#### [What is being asked]
The lines from the top of the records below through the one containing "(tpName : string)" are to be transcribed exactly, and nothing else is to be added.

#### [Data to examine]

(** C9.  When the creation timestamp of a proxy does not parse, the check
    goes on with the zero time: at any clock reading from one hour after
    the zero time on, the proxy is past the grace window, and when its
    tree resolves with zero instances the deletion plan is emitted. *)
Theorem unparsable_creation_time_passes_grace
    (app : App) (fwname region tpname : string) (isHTTPs : bool)
    (st st1 st2 : State World)
    (tpName : string) (certificates : list string) (urlMapURL timestamp : string)
    (n : Time) :
  getProxy rt app tpname isHTTPs st
    = (Ok (tpName, certificates, urlMapURL, timestamp), st1) →
  time_Parse_RFC3339 rt timestamp = None →
  now rt st1 = (n, st2) →
  time.zero + time.Hour <= n →
  findsProxy rt app tpname isHTTPs st
    {| proxy_tpName := tpName; proxy_certificates := certificates;
       proxy_urlMapURL := urlMapURL; proxy_created := time.zero;
       proxy_checkedAt := n |} st2
  ∧ ∀ tr st5,
      resolvesTree rt app
        {| proxy_tpName := tpName; proxy_certificates := certificates;
           proxy_urlMapURL := urlMapURL; proxy_created := time.zero;
           proxy_checkedAt := n |} st2 tr st5 →
      tree_total tr = 0 →
      (checkAndDeleteTargetProxiesIfApplicable rt app fwname region tpname isHTTPs st).1
      = None
      ∧ emitted (checkAndDeleteTargetProxiesIfApplicable rt app fwname region tpname isHTTPs) st
        = deletionTasks tpName isHTTPs certificates (tree_services tr)
            (tree_umname tr) fwname region
            (Time_Format_RFC3339 rt
               (time.Add (time.UTC (now rt st5).1) (15 * time.Minute)))
      ∧ emitted (checkAndDeleteTargetProxiesIfApplicable rt app fwname region tpname isHTTPs) st
        ≠ [].
Proof.
  intros Hp Hparse Hn Hlate.
  set (px := {| proxy_tpName := tpName |}).
  assert (Hf : findsProxy rt app tpname isHTTPs st px st2).
  { exists timestamp, st1. simpl. by rewrite Hparse. }
  split; [done|]. intros tr st5 Hres Hz.
  assert (Hold : ¬ withinGrace px) by (unfold withinGrace; simpl; lia).
  rewrite (check_past_grace_emitted rt _ fwname region _ _ _ _ _ _ _ Hf Hold Hres).
  rewrite (check_past_grace rt _ fwname region _ _ _ _ _ _ _ Hf Hold Hres).
  rewrite Hz. simpl. split; [done|]. split; [done|]. apply deletionTasks_nonempty.
Qed.

End Verdicts.

Section Plan.

Context {World : Type} (rt : Runtime World).

Lemma certificateTasks_shape certs expires :
  Forall (λ t, Task_Path t = "/job/ssl-certificates/delete" ∧ stamped expires t)
         (certificateTasks certs expires).
Proof.
  unfold certificateTasks. induction certs as [|c cs IH]; simpl; [constructor|].
  apply Forall_app. split; [|exact IH].
  destruct (ParseSslCertificates c) as [[certName rg] [err|]]; repeat constructor.
Qed.

Lemma serviceTasks_paths service expires :
  map Task_Path (serviceTasks service expires)
  = "/job/backend-services/delete"
    :: map (λ _, "/job/health-checks/delete") (BackendService_HealthChecks service).
Proof.
  unfold serviceTasks. destruct (ParseBackendServices _) as [[nm rg] err]. simpl.
  f_equal. rewrite map_map. apply map_ext. intros hc.
  by destruct (ParseHealthChecks hc) as [[name rg'] err'].
Qed.

Lemma serviceTasks_stamped service expires :
  Forall (stamped expires) (serviceTasks service expires).
Proof.
  unfold serviceTasks. destruct (ParseBackendServices _) as [[nm rg] err].
  constructor; [done|]. apply Forall_map, Forall_forall. intros hc _.
  by destruct (ParseHealthChecks hc) as [[name rg'] err'].
Qed.

(** The certificate tasks, link by link: one for each link that parses,
    under the name the link gives. *)
Lemma certificateTasks_named certs expires :
  certificateTasks certs expires
  = map (λ cert,
           NewPOSTTask "/job/ssl-certificates/delete"
             {[ "name" := [linkName "sslCertificates" cert]; "expires" := [expires] ]})
      (filter (parses "sslCertificates") certs).
Proof.
  unfold certificateTasks. induction certs as [|c cs IH]; [done|].
  rewrite filter_cons. cbn [flat_map]. rewrite IH. clear IH.
  destruct (decide (parses "sslCertificates" c)) as [Hp|Hp];
    unfold parses in Hp; cbn [map]; unfold linkName, ParseSslCertificates;
    destruct (parseURL c "sslCertificates") as [[name rg] [err|]];
    cbn [fst snd] in *; done.
Qed.

(** The tasks of a service: the service under its name and the region of
    its link, then its health checks under the names of their links. *)
Lemma serviceTasks_named service expires :
  serviceTasks service expires
  = NewPOSTTask "/job/backend-services/delete"
      {[ "name" := [BackendService_Name service];
         "region" := [linkRegion "backendServices" (BackendService_SelfLink service)];
         "expires" := [expires] ]}
    :: map (λ hc,
              NewPOSTTask "/job/health-checks/delete"
                {[ "name" := [linkName "healthChecks" hc]; "expires" := [expires] ]})
         (BackendService_HealthChecks service).
Proof.
  unfold serviceTasks, linkRegion, linkName, ParseBackendServices, ParseHealthChecks.
  destruct (parseURL (BackendService_SelfLink service) "backendServices")
    as [[nm rg] err]. cbn [fst snd]. f_equal. apply map_ext. intros hc.
  by destruct (parseURL hc "healthChecks") as [[name rg'] err'].
Qed.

#### [Solution to the exercise]
(** C9.  When the creation timestamp of a proxy does not parse, the check
    goes on with the zero time: at any clock reading from one hour after
    the zero time on, the proxy is past the grace window, and when its
    tree resolves with zero instances the deletion plan is emitted. *)
Theorem unparsable_creation_time_passes_grace
    (app : App) (fwname region tpname : string) (isHTTPs : bool)
    (st st1 st2 : State World)
    (tpName : string) (certificates : list string) (urlMapURL timestamp : string)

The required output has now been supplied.